■ GOAL OF THE EXERCISE: Take the records below from their first line to the line with "map entry_cidr (List.filter", and restate those lines word for word.

Collected data entries:

=== Section Start ===

Example busy_table :
  drop 4 (lines (render_route_list (list_routes_response Routes.linux None Listing.busy))) =
  ["CIDR                 SOURCE  PEER        VIA              STATE     PATH                           REASON";
   "172.20.0.0/16        local   -           -                active    -                              ";
   "192.168.10.0/24      remote  11          110.20.0.1       active    relay (derper)                 "].
Proof. vm_compute. reflexivity. Qed.

(** *** The route commands *)

Section command_facts.
Context {CA : CidrApi} {CL : CidrLaws} {KA : KeyApi} {TA : TunnApi} {U : UuidApi} {S : Type} {TS : TunnelSession S}.

Lemma set_advertised_known (d : NoeioDaemon.NoeioDaemon S) now set :
  known_ok d → known_ok (NoeioDaemon.set_advertised d now set).
Proof. unfold NoeioDaemon.set_advertised. by destruct (decide _). Qed.

Definition own_prefixes (l : ListRoutesResponse) : list string :=
  map entry_cidr (List.filter (λ r, match entry_source r with Local => true | _ => false end) (routes l)).

Lemma own_prefixes_listing pf nat (d : NoeioDaemon.NoeioDaemon S) :
  own_prefixes (list_routes_response pf nat d) = advertised_strings d.
Proof.
  unfold own_prefixes, list_routes_response, list_routes, advertised_strings. cbn [routes].
  rewrite List.filter_app, map_app.
  assert (List.filter (λ r, match entry_source r with Local => true | _ => false end)
    (map (remote_entry d) (NoeioDaemon.decisions d)) = []) as ->.
  { induction (NoeioDaemon.decisions d) as [|dec l IH]; [done|]. cbn [map List.filter].
    replace (entry_source (remote_entry d dec)) with Remote; [exact IH|].
    unfold remote_entry. by destruct (_ ← _; _) as [p|]; [destruct (Peer.address p)|];
      destruct (rejected dec) as [[]|]. }
  rewrite app_nil_r. induction (NoeioDaemon.advertised d) as [|c l IH]; [done|]. cbn. by rewrite <-IH.
Qed.
End command_facts.

(** [noeio route advertise] exits with 0 exactly when it names a prefix and every one it
    names passed the admission check; then the daemon advertises them beside the old ones, prints the whole
    set, and a [route list] after it shows that very set as its own, in a table that
    can be read back. A refusal exits with 1, says why on standard error only and
    changes nothing; so does every command while the daemon cannot be reached, except
    that [create] and [netcheck] panic instead of exiting. *)
Theorem route_commands {CA : CidrApi} {CL : CidrLaws} {KA : KeyApi} {TA : TunnApi} {U : UuidApi} {S}
    {TS : TunnelSession S} pf nat tun now id (d : NoeioDaemon.NoeioDaemon S) cidrs
    (Hd : known_ok d) (Hw : word (platform_name pf)) (Hne : platform_name pf ≠ "")
    (Hn : platform_can_advertise pf = false → nat = None) :
  (match main pf nat tun now id None d (Route (Advertise cidrs)) with
   | (d', Exit 0 out err) =>
       cidrs ≠ [] ∧ err = "" ∧ out = print_advertised (advertised_strings d') ∧
       (∀ c, c ∈ NoeioDaemon.advertised d' ↔ c ∈ NoeioDaemon.advertised d ∨
          ∃ raw, raw ∈ cidrs ∧ validate_advertisement pf raw (protected_of d) = Ok c) ∧
       (∀ raw, raw ∈ cidrs → ∃ c, validate_advertisement pf raw (protected_of d) = Ok c) ∧
       ∃ table listing, main pf nat tun now id None d' (Route List) = (d', Exit 0 table "") ∧
         read_route_list table = Some listing ∧ own_prefixes listing = advertised_strings d'
   | (d', Exit code out _) => code = 1 ∧ d' = d ∧ out = "" ∧
       (cidrs = [] ∨ ∃ raw e, raw ∈ cidrs ∧ validate_advertisement pf raw (protected_of d) = Err e)
   | (_, Panicked) => False
   end) ∧
  ∀ why c, main pf nat tun now id (Some why) d c =
    (d, match c with
        | Route _ => Exit 1 "" (unlines ["failed to connect to daemon: " +:+ why; "Is `noeio boot` running?"])
        | _ => Panicked
        end).
Proof.
  split; [|by intros why []]. cbn [main].
  unfold client_advertise, client_list, advertise_route, advertise_write.
  destruct (advertise_read pf d cidrs) as [set|st] eqn:Hr; cbn [render_status].
  - destruct (set_advertised_spec d now set) as (Ha & _ & _).
    apply advertise_read_Ok in Hr as (Hne' & _ & Hall & Hin). rewrite Ha. split_and!; [done|done|done|done|done|].
    eexists _, _. split; [reflexivity|]. split; [|apply (own_prefixes_listing pf nat)].
    by apply read_rendered, listing_printable, Hn; [apply set_advertised_known|..].
  - apply advertise_read_Err in Hr as [Hr _]. by split_and!.
Qed.

Lemma route_commands_witness :
  ∃ d' out, main Routes.linux None (λ _, Err "no tun") 9 1 None Listing.busy
    (Route (Advertise ["10.1.0.0/16"])) = (d', Exit 0 out "") ∧
  out = line "advertising: 172.20.0.0/16, 10.1.0.0/16" ∧
  ∃ table listing, main Routes.linux None (λ _, Err "no tun") 9 1 None d' (Route List) = (d', Exit 0 table "") ∧
    read_route_list table = Some listing ∧
    own_prefixes listing = ["172.20.0.0/16"; "10.1.0.0/16"].
Proof.
  pose proof (route_commands Routes.linux None (λ _, Err "no tun") 9 1 Listing.busy ["10.1.0.0/16"]
    Listing.busy_known eq_refl ltac:(done) ltac:(done)) as [H _].
  assert (E : (main Routes.linux None (λ _, Err "no tun") 9 1 None Listing.busy
    (Route (Advertise ["10.1.0.0/16"]))).2 = Exit 0 (line "advertising: 172.20.0.0/16, 10.1.0.0/16") "")
    by (vm_compute; reflexivity).
  assert (Ea : advertised_strings (main Routes.linux None (λ _, Err "no tun") 9 1 None Listing.busy
    (Route (Advertise ["10.1.0.0/16"]))).1 = ["172.20.0.0/16"; "10.1.0.0/16"])
    by (vm_compute; reflexivity).
  destruct (main Routes.linux None (λ _, Err "no tun") 9 1 None Listing.busy
    (Route (Advertise ["10.1.0.0/16"]))) as [d' o]. cbn [fst snd] in E, Ea. subst o.
  destruct H as (_ & _ & _ & _ & _ & table & listing & H1 & H2 & H3).
  exists d', (line "advertising: 172.20.0.0/16, 10.1.0.0/16"). split; [done|]. split; [done|].
  exists table, listing. rewrite <-Ea. by split_and!.
Defined.

(** *** Creating an interface *)

Section vnic_facts.
Context {CA : CidrApi} {CL : CidrLaws} {KA : KeyApi} {TA : TunnApi} {U : UuidApi} {S : Type} {TS : TunnelSession S}.

Lemma rename_peer_Some ip id l l' :
  NoeioDaemon.rename_peer ip id l = Some l' →
  ∃ l1 p l2, l = (l1 ++ p :: l2)%list ∧ PeerInfo.noeio_ip p = ip ∧
    l' = (l1 ++ PeerInfo.MkPeerInfo (PeerInfo.resource_version p) id (PeerInfo.noeio_ip p)
             (PeerInfo.network_id p) (PeerInfo.nat_type p) (PeerInfo.nat_addr p)
             (PeerInfo.local_addrs p) (PeerInfo.advertised_routes p) (PeerInfo.withdrawn p) :: l2)%list.
Proof.
  revert l'. induction l as [|p l IH]; intros l'; cbn; [done|]. destruct (decide _) as [Hp|Hp].
  - intros [= <-]. by exists [], p, l.
  - destruct (NoeioDaemon.rename_peer ip id l) as [r|]; [|done]. intros [= <-].
    destruct (IH r eq_refl) as (l1 & q & l2 & -> & Hq & ->). by exists (p :: l1), q, l2.
Qed.

Lemma rename_peer_None ip id l :
  NoeioDaemon.rename_peer ip id l = None → ∀ p, p ∈ l → PeerInfo.noeio_ip p ≠ ip.
Proof.
  induction l as [|p l IH]; cbn; [by intros _ p ?%not_elem_of_nil|]. destruct (decide _) as [|Hp]; [done|].
  destruct (NoeioDaemon.rename_peer ip id l); [done|]. intros _ q [->|Hq]%elem_of_cons; [done|by apply IH].
Qed.
End vnic_facts.

(** [create vnic]. It succeeds exactly for a good address and network on a machine
    that gives it an interface, once the host's own address is known; the interface is
    then registered under the fresh id and the next report names that id at that
    address. A refused address, interface or network changes nothing. But before the first
    STUN answer it fails with the interface already registered: it stays, routes
    are installed through it, nobody reads what the host sends into it, and no later report
    ever names it. And an address that is already reported keeps the network it was
    reported in, whatever the request says: success in another network reports the new
    id under the old one. *)
Theorem vnic_created {CA : CidrApi} {KA : KeyApi} {TA : TunnApi} {U : UuidApi} {S}
    {TS : TunnelSession S} tun id (d : NoeioDaemon.NoeioDaemon S) req ip name index network :
  parse_ipv4 (vnic_ip req) = Some ip → tun ip = Ok (name, index) →
  uuid_parse (vnic_network_id req) = Some network →
  (∀ req', parse_ipv4 (vnic_ip req') = None ∨ uuid_parse (vnic_network_id req') = None →
     (create_virtual_nic tun id d req').1 = d ∧ is_err (create_virtual_nic tun id d req').2 = true) ∧
  let '(d', r) := create_virtual_nic tun id d req in
  NicManager.get (NoeioDaemon.nics d') id = Some (MkNic (IpV4 ip) name index []) ∧
  match NoeioDaemon.host_info d with
  | Some h =>
      r = Ok name ∧
      ∃ h' p, NoeioDaemon.host_info d' = Some h' ∧ p ∈ HostInfo.peers h' ∧
        PeerInfo.peer_id p = id ∧ PeerInfo.noeio_ip p = IpV4 ip ∧
        ((∀ q, q ∈ HostInfo.peers h → PeerInfo.noeio_ip q ≠ IpV4 ip) →
           HostInfo.peers h' = (HostInfo.peers h ++ [p])%list ∧ PeerInfo.network_id p = network) ∧
        ((∃ q, q ∈ HostInfo.peers h ∧ PeerInfo.noeio_ip q = IpV4 ip) →
           PeerInfo.network_id <$> HostInfo.peers h' = PeerInfo.network_id <$> HostInfo.peers h)
  | None =>
      r = Err (MkStatus FailedPrecondition "host info not initialized") ∧
      ∀ now hostname addr, ∃ h', NoeioDaemon.host_info (NoeioDaemon.on_stun d' now hostname addr) = Some h' ∧
        HostInfo.peers h' = []
  end.
Proof.
  intros Hip Htun Hnet. split.
  { intros req'. unfold create_virtual_nic, NoeioDaemon.register_nic, PeerInfo.new.
    destruct (parse_ipv4 (vnic_ip req')) as [ip'|]; [|done]. intros [H|H]; [done|]. rewrite H.
    by destruct (tun ip') as [[]|]. }
  unfold create_virtual_nic. rewrite Hip, Htun.
  unfold NoeioDaemon.register_nic, PeerInfo.new. rewrite Hnet. cbn [ok_or].
  unfold NoeioDaemon.add_peer.
  cbn [nic_ip NoeioDaemon.host_info NoeioDaemon.notify NoeioDaemon.set_nics PeerInfo.noeio_ip
    PeerInfo.peer_id PeerInfo.with_advertised_routes].
  destruct (NoeioDaemon.host_info d) as [h|] eqn:Hh.
  - split; [apply lookup_insert_eq|]. split; [done|].
    cbn [NoeioDaemon.set_host NoeioDaemon.host_info].
    destruct (NoeioDaemon.rename_peer _ _ _) as [l|] eqn:Hren.
    + apply rename_peer_Some in Hren as (l1 & q & l2 & Hl & Hq & ->).
      assert (q ∈ HostInfo.peers h) by (rewrite Hl; apply elem_of_app; right; left).
      eexists _, _. split; [reflexivity|]. split; [apply elem_of_app; right; left|].
      split_and!; [done|done|by intros Hno; destruct (Hno q)|].
      intros _. cbn [HostInfo.peers HostInfo.with_networks]. rewrite Hl, !fmap_app. done.
    + pose proof (rename_peer_None _ _ _ Hren) as Hno.
      eexists _, _. split; [reflexivity|]. split; [apply elem_of_app; right; left|].
      split_and!; [done|done|done|]. intros (q & Hq & Hqip). by destruct (Hno q).
  - split; [apply lookup_insert_eq|]. split; [done|]. intros now hostname addr.
    unfold NoeioDaemon.on_stun. cbn [NoeioDaemon.host_info NoeioDaemon.notify NoeioDaemon.set_nics].
    rewrite Hh. eexists. by split.
Qed.

Module Vnic.
Import Daemon.Example.
Definition net_a : string := "0a1b2c3d4e5f60718293a4b5c6d7e8f9".
Definition req : CreateVirtualNicRequest := MkCreateVnic "110.20.0.9" "v4" net_a.
Definition tun (_ : Z) : result (string * Z) string := Ok ("noeio0", 3).
End Vnic.

(** Before the first STUN answer. *)
Lemma vnic_created_witness :
  ∃ d', create_virtual_nic Vnic.tun 77 Daemon.Example.start Vnic.req =
    (d', Err (MkStatus FailedPrecondition "host info not initialized")) ∧
  NicManager.get (NoeioDaemon.nics d') 77 = Some (MkNic (IpV4 (ipv4 110 20 0 9)) "noeio0" 3 []).
Proof.
  destruct (uuid_parse (vnic_network_id Vnic.req)) as [network|] eqn:Hn; [|discriminate].
  destruct (vnic_created Vnic.tun 77 Daemon.Example.start Vnic.req (ipv4 110 20 0 9) "noeio0" 3 network)
    as [_ H]; [reflexivity|reflexivity|exact Hn|].
  destruct (create_virtual_nic Vnic.tun 77 Daemon.Example.start Vnic.req) as [d' r].
  destruct H as (Hnic & -> & _). by exists d'.
Defined.

(** *** Which relay the latencies choose *)

Lemma resolved_rtt e r : DerperEntry.resolved e = Some r → r_rtt_ms r = DerperEntry.rtt e.
Proof.
  unfold DerperEntry.resolved, DerperEntry.rtt. destruct (DerperEntry.addr e); [|done].
  by intros [= <-].
Qed.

=== Section End ===

■ EXERCISE SOLUTION:
Example busy_table :
  drop 4 (lines (render_route_list (list_routes_response Routes.linux None Listing.busy))) =
  ["CIDR                 SOURCE  PEER        VIA              STATE     PATH                           REASON";
   "172.20.0.0/16        local   -           -                active    -                              ";
   "192.168.10.0/24      remote  11          110.20.0.1       active    relay (derper)                 "].
Proof. vm_compute. reflexivity. Qed.

(** *** The route commands *)

Section command_facts.
Context {CA : CidrApi} {CL : CidrLaws} {KA : KeyApi} {TA : TunnApi} {U : UuidApi} {S : Type} {TS : TunnelSession S}.

Lemma set_advertised_known (d : NoeioDaemon.NoeioDaemon S) now set :
  known_ok d → known_ok (NoeioDaemon.set_advertised d now set).
Proof. unfold NoeioDaemon.set_advertised. by destruct (decide _). Qed.

Definition own_prefixes (l : ListRoutesResponse) : list string :=
  map entry_cidr (List.filter (λ r, match entry_source r with Local => true | _ => false end) (routes l)).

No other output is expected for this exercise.